Much as the TARDIS loved her Thief, there were times when she was profoundly grateful for the presence of the girl - no, wolf - no, she was definitely a girl, the night she'd come upon the Doctor sitting on the floor of an empty cargo hold. He'd been in there for hours, and had collapsed in a boneless heap in the center of the room. The walls and floor were covered in groups of black-inked hash marks…2.47 billion, she knew. The number of children on the planet Gallifrey on the last day of the war. The children he believed he'd killed. He didn't - couldn't - remember yet, that they might not be dead. It would be centuries by his count, before he would be given that hope. So the TARDIS did the best she could, sending him their Earth girl, to offer him human comfort.
The TARDIS mourned their little Earth girl, the day she'd been lost to the void, and not just for the pain it caused her Thief. She and the girl were linked, which is why the TARDIS did something she'd never done before, and when the girl - no, she was more wolf, at that point - fought her way back across the void, she'd given a bit of herself, to grow into another TARDIS when she returned to that other universe.

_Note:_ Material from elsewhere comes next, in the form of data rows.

(** * Quote widget: reconciliation of the local quote store with a remote source

    Shallow embedding of [dom-manipulation/script.js] (the variant with
    [mergeWithServer] and [doSync]) and of the earlier variant that carries
    [syncWithServer].  The global [quotes] array is threaded explicitly; calls
    to [localStorage] and to the page are recorded in an effect trace. *)

From Stdlib Require Import Ascii String NArith.
From stdpp Require Import gmap strings list.

Local Open Scope string_scope.
Local Open Scope list_scope.
Local Open Scope nat_scope.

#[local] Set Warnings "-register-all,-clear-no-such-hyp".

(** ** JavaScript strings

    A string is a sequence of code units.  The embedding covers code units
    below 256 (Latin-1), one [ascii] each; [trim] and [toLowerCase] are the
    built-ins restricted to that range. *)

Module JsString.

(** WhiteSpace and LineTerminator code units below 256: TAB, LF, VT, FF, CR,
    SP and NBSP. *)
Definition isWhiteSpace (c : ascii) : bool :=
  let n := N_of_ascii c in
  ((9 <=? n) && (n <=? 13) || (n =? 32) || (n =? 160))%N.

Fixpoint trimStart (s : string) : string :=
  match s with
  | EmptyString => EmptyString
  | String c s' => if isWhiteSpace c then trimStart s' else s
  end.

Fixpoint trimEnd (s : string) : string :=
  match s with
  | EmptyString => EmptyString
  | String c s' =>
      match trimEnd s' with
      | EmptyString => if isWhiteSpace c then EmptyString else String c EmptyString
      | t => String c t
      end
  end.

(** [String.prototype.trim] *)
Definition trim (s : string) : string := trimEnd (trimStart s).

(** Upper-case code units below 256: A-Z, and U+00C0-U+00DE except U+00D7;
    each has its lower-case partner 32 places up. *)
Definition lowerChar (c : ascii) : ascii :=
  let n := N_of_ascii c in
  if ((65 <=? n) && (n <=? 90)
      || (192 <=? n) && (n <=? 222) && negb (n =? 215))%N
  then ascii_of_N (n + 32) else c.

(** [String.prototype.toLowerCase] *)
Fixpoint toLowerCase (s : string) : string :=
  match s with
  | EmptyString => EmptyString
  | String c s' => String (lowerChar c) (toLowerCase s')
  end.

(** Truthiness of a string: only the empty string is falsy. *)
Definition truthy (s : string) : bool :=
  match s with EmptyString => false | _ => true end.
(** C9: the check of [computePartitionStartRows] that the sorted rows are
    not empty cannot fail: [noMoreInput] returns before the sort when
    the row count is zero, and otherwise [sortPartitions] resizes the
    array to the row count before it computes the boundaries.  The sort
    works in place, so it keeps the length of the array. *)
Theorem sorted_rows_check_never_fails (st : State) :
  (forall rows, length (prefixSort (compareFlags_ st) rows) = length rows) ->
  - 2 ^ 31 <= numRows_ st < 2 ^ 31 ->
  (numRows_ st = 0 -> noMoreInput st = Ok st)
  /\ (numRows_ st <> 0 ->
      size (resize (Z.to_nat (u64 (numRows_ st))) (sortedRows_ st) nullRow)
      = u64 (numRows_ st)
      /\ 0 < u64 (numRows_ st)
      /\ sortPartitions st <> Fail SortedRowsEmpty)
  /\ noMoreInput st <> Fail SortedRowsEmpty.
Proof.
  intros Hsort Hrange.
  assert (Hresize : forall n (v : list Row),
             length (resize n v nullRow) = n).
  { intros n v. unfold resize.
    rewrite length_app, length_firstn, repeat_length. lia. }
  assert (Hu : numRows_ st <> 0 -> 0 < u64 (numRows_ st)).
  { intros Hne. unfold u64.
    destruct (Z.lt_ge_cases (numRows_ st) 0) as [Hneg | Hpos].
    - replace (numRows_ st) with (numRows_ st + 2 ^ 64 + -1 * 2 ^ 64) by lia.
      rewrite Z_mod_plus_full, Z.mod_small; lia.
    - rewrite Z.mod_small; lia. }
  assert (Hsp : forall s, compareFlags_ s = compareFlags_ st ->
                  numRows_ s = numRows_ st -> numRows_ st <> 0 ->
                  sortPartitions s <> Fail SortedRowsEmpty).
  { intros s Hf Hn Hne. unfold sortPartitions, computePartitionStartRows.
    cbn [sortedRows_ with_sortedRows partitionStartRows_].
    set (n := Z.to_nat (u64 (numRows_ s))).
    assert (Hlen : size (prefixSort (compareFlags_ s)
                           (listRows (data_ s) n
                              (resize n (sortedRows_ s) nullRow)))
                   = u64 (numRows_ st)).
    { unfold size. rewrite Hf, Hsort. unfold listRows.
      rewrite length_app, length_skipn, Hresize, length_firstn.
      subst n. rewrite Hn. specialize (Hu Hne). lia. }
    rewrite Hlen.
    destruct (Z.ltb_spec 0 (u64 (numRows_ st))); [| specialize (Hu Hne); lia].
    match goal with |- context [boundaryLoop ?f ?r ?z ?acc] =>
      pose proof (boundaryLoop_failures f r z acc) as Hloop;
      destruct (boundaryLoop f r z acc) as [starts | e]
    end; cbn; [discriminate |].
    intros E. injection E as ->.
    destruct (Hloop _ eq_refl); discriminate. }
  split; [apply noMoreInput_empty |].
  split.
  - intros Hne. split; [| split; [now apply Hu | now apply Hsp]].
    unfold size. rewrite Hresize. specialize (Hu Hne). lia.
  - unfold noMoreInput.
    destruct (Z.eqb_spec (numRows_ st) 0) as [Hz | Hne]; [discriminate |].
    set (st1 := ensureSortFits st).
    assert (Hframe : compareFlags_ st1 = compareFlags_ st
                     /\ numRows_ st1 = numRows_ st).
    { subst st1. unfold ensureSortFits, testingTriggerSpill.
      rewrite ?spill_eq. guard_cases; cbn; auto. }
    destruct Hframe as [Hf Hn].
    destruct (spiller_ st1).
    + destruct (merge_ (spill st1)); cbn; discriminate.
    + pose proof (Hsp st1 Hf Hn Hne) as Hno.
      destruct (sortPartitions st1); cbn; [discriminate | congruence].
Qed.

(** C10: in merge mode [nextPartition] leaves the builder as it found
    it: the merge stream, the container and the buffer are untouched, and
    a second call returns the view of the first; it is [hasNextPartition]
    that moves the stream forward, past the rows it buffers. *)
Theorem nextPartition_merge_mode_reads_only (st : State)
    (stream : list Row) :
  merge_ st = Some stream ->
  snd (nextPartition st) = st
  /\ (sortedRows_ st <> [] -> fst (nextPartition st) = Ok (sortedRows_ st))
  /\ fst (nextPartition (snd (nextPartition st))) = fst (nextPartition st)
  /\ exists rest,
       merge_ (snd (hasNextPartition st)) = Some rest
       /\ stream = sortedRows_ (snd (hasNextPartition st)) ++ rest.
Proof.
  intros Hm.
  assert (Hsame : snd (nextPartition st) = st).
  { unfold nextPartition. rewrite Hm.
    destruct (isEmpty (sortedRows_ st)); reflexivity. }
  split; [exact Hsame |].
  split.
  { intros Hne. unfold nextPartition. rewrite Hm.
    destruct (sortedRows_ st); [congruence | reflexivity]. }
  split; [now rewrite Hsame |].
  unfold hasNextPartition. rewrite Hm.
  unfold loadNextPartitionFromSpill.
  destruct (loadLoop_spec (numPartitionKeys_ st) stream [] [])
    as (taken & rest & Heq & Hstream & _).
  { intros [| k] a b Ha; discriminate. }
  rewrite Heq. cbn. exists rest. auto.
Qed.

(** *** Further properties: the compare flags *)

(** *** Further properties: the search on any rows *)

Section SearchAnyRows.

Variable rows : list Row.
Hypothesis rows_bound : size rows <= 2 ^ 30.

Lemma probe_in_range (fuel : nat) (left distance lastPosition : Z) :
  0 <= left < lastPosition -> lastPosition <= size rows ->
  1 <= distance < 2 ^ 31 -> Z.quot distance 2 < lastPosition - left ->
  Z.max 0 (lastPosition - left - distance) < Z.of_nat fuel ->
  exists distance' lastPosition',
    probe fuel rows left distance lastPosition
    = Some (distance', lastPosition')
    /\ distance <= distance' < 2 ^ 31
    /\ left + Z.quot distance' 2 < lastPosition' <= lastPosition
    /\ ((lastPosition' = left + distance'
         /\ distance' < lastPosition - left)
        \/ (lastPosition' = lastPosition
            /\ lastPosition - left <= distance')).
Proof.
  revert distance.
  induction fuel as [| fuel IH]; intros distance Hleft Hlast Hd Hhalf Hfuel;
    [lia |].
  cbn [probe].
  rewrite (u64_small distance) by lia.
  rewrite (u64_small (lastPosition - left)) by lia.
  assert (Hq : 0 <= Z.quot distance 2 <= distance) by
    (split; [apply Z.quot_pos; lia | apply Z.quot_le_upper_bound; lia]).
  assert (Hq' : Z.quot distance 2 < distance).
  { apply Z.quot_lt; lia. }
  destruct (Z.ltb_spec distance (lastPosition - left)) as [Hlt | Hge].
  - rewrite (int32_small (left + distance)) by lia.
    rewrite (u64_small (left + distance)) by lia.
    destruct rows as [| r0 rows'] eqn:Hrows;
      [unfold size in Hlast; cbn in Hlast; lia |].
    rewrite <- Hrows in *.
    rewrite (vectorAt_nth rows left r0) by lia.
    rewrite (vectorAt_nth rows (left + distance) r0) by lia.
    destruct (compareRowsWithKeys _ _).
    + exists distance, (left + distance). repeat split; try lia.
    + rewrite (int32_small (distance * 2)) by lia.
      destruct (IH (distance * 2)) as (d' & lp' & Heq & Hd' & Hh' & Hc);
        try lia.
      { rewrite Z.quot_mul by lia. lia. }
      exists d', lp'. repeat split; try lia. exact Heq.
  - exists distance, lastPosition. repeat split; try lia.
Qed.

Lemma search_in_range (fuel : nat) (left lastPosition : Z) :
  0 <= left < lastPosition -> lastPosition <= size rows ->
  lastPosition - left <= Z.of_nat fuel ->
  exists p, search fuel rows left (int32 (left + 1)) lastPosition = Some p
            /\ left < p <= lastPosition.
Proof.
  revert left lastPosition.
  induction fuel as [| fuel IH]; intros left lastPosition Hleft Hlast Hfuel;
    [lia |].
  cbn [search].
  rewrite (int32_small (left + 1)) by lia.
  rewrite (u64_small (left + 1)) by lia.
  destruct (Z.ltb_spec (left + 1) lastPosition) as [Hlt | Hge].
  - destruct (probe_in_range (S (length rows)) left 1 lastPosition)
      as (d' & lp' & Heq & Hd' & Hh' & Hc); try lia.
    { cbn. lia. }
    { unfold size in *. lia. }
    rewrite Heq.
    assert (Hq : 0 <= Z.quot d' 2 <= d') by
      (split; [apply Z.quot_pos; lia | apply Z.quot_le_upper_bound; lia]).
    rewrite (int32_small (left + Z.quot d' 2)) by lia.
    destruct (IH (left + Z.quot d' 2) lp') as (p & Hp & Hrange); try lia.
    { destruct Hc as [[-> Hc] | [-> Hc]]; [lia |].
      assert (1 <= Z.quot d' 2) by (apply Z.quot_le_lower_bound; lia).
      lia. }
    exists p. split; [exact Hp | lia].
  - exists (left + 1). split; [reflexivity | lia].
Qed.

The Thief had brought home many strays over the centuries. Some were human, some alien, and there were one or two that she'd rather heartily wanted to install airlocks for the express purpose of ejecting them, but this girl - no, wolf, she was definitely a wolf when she'd chosen to look into the Time Vortex - she was special. Very special. She was born of Earth, but she was most definitely a creature of time and space, and she was a part of the TARDIS and her Thief, now and forever.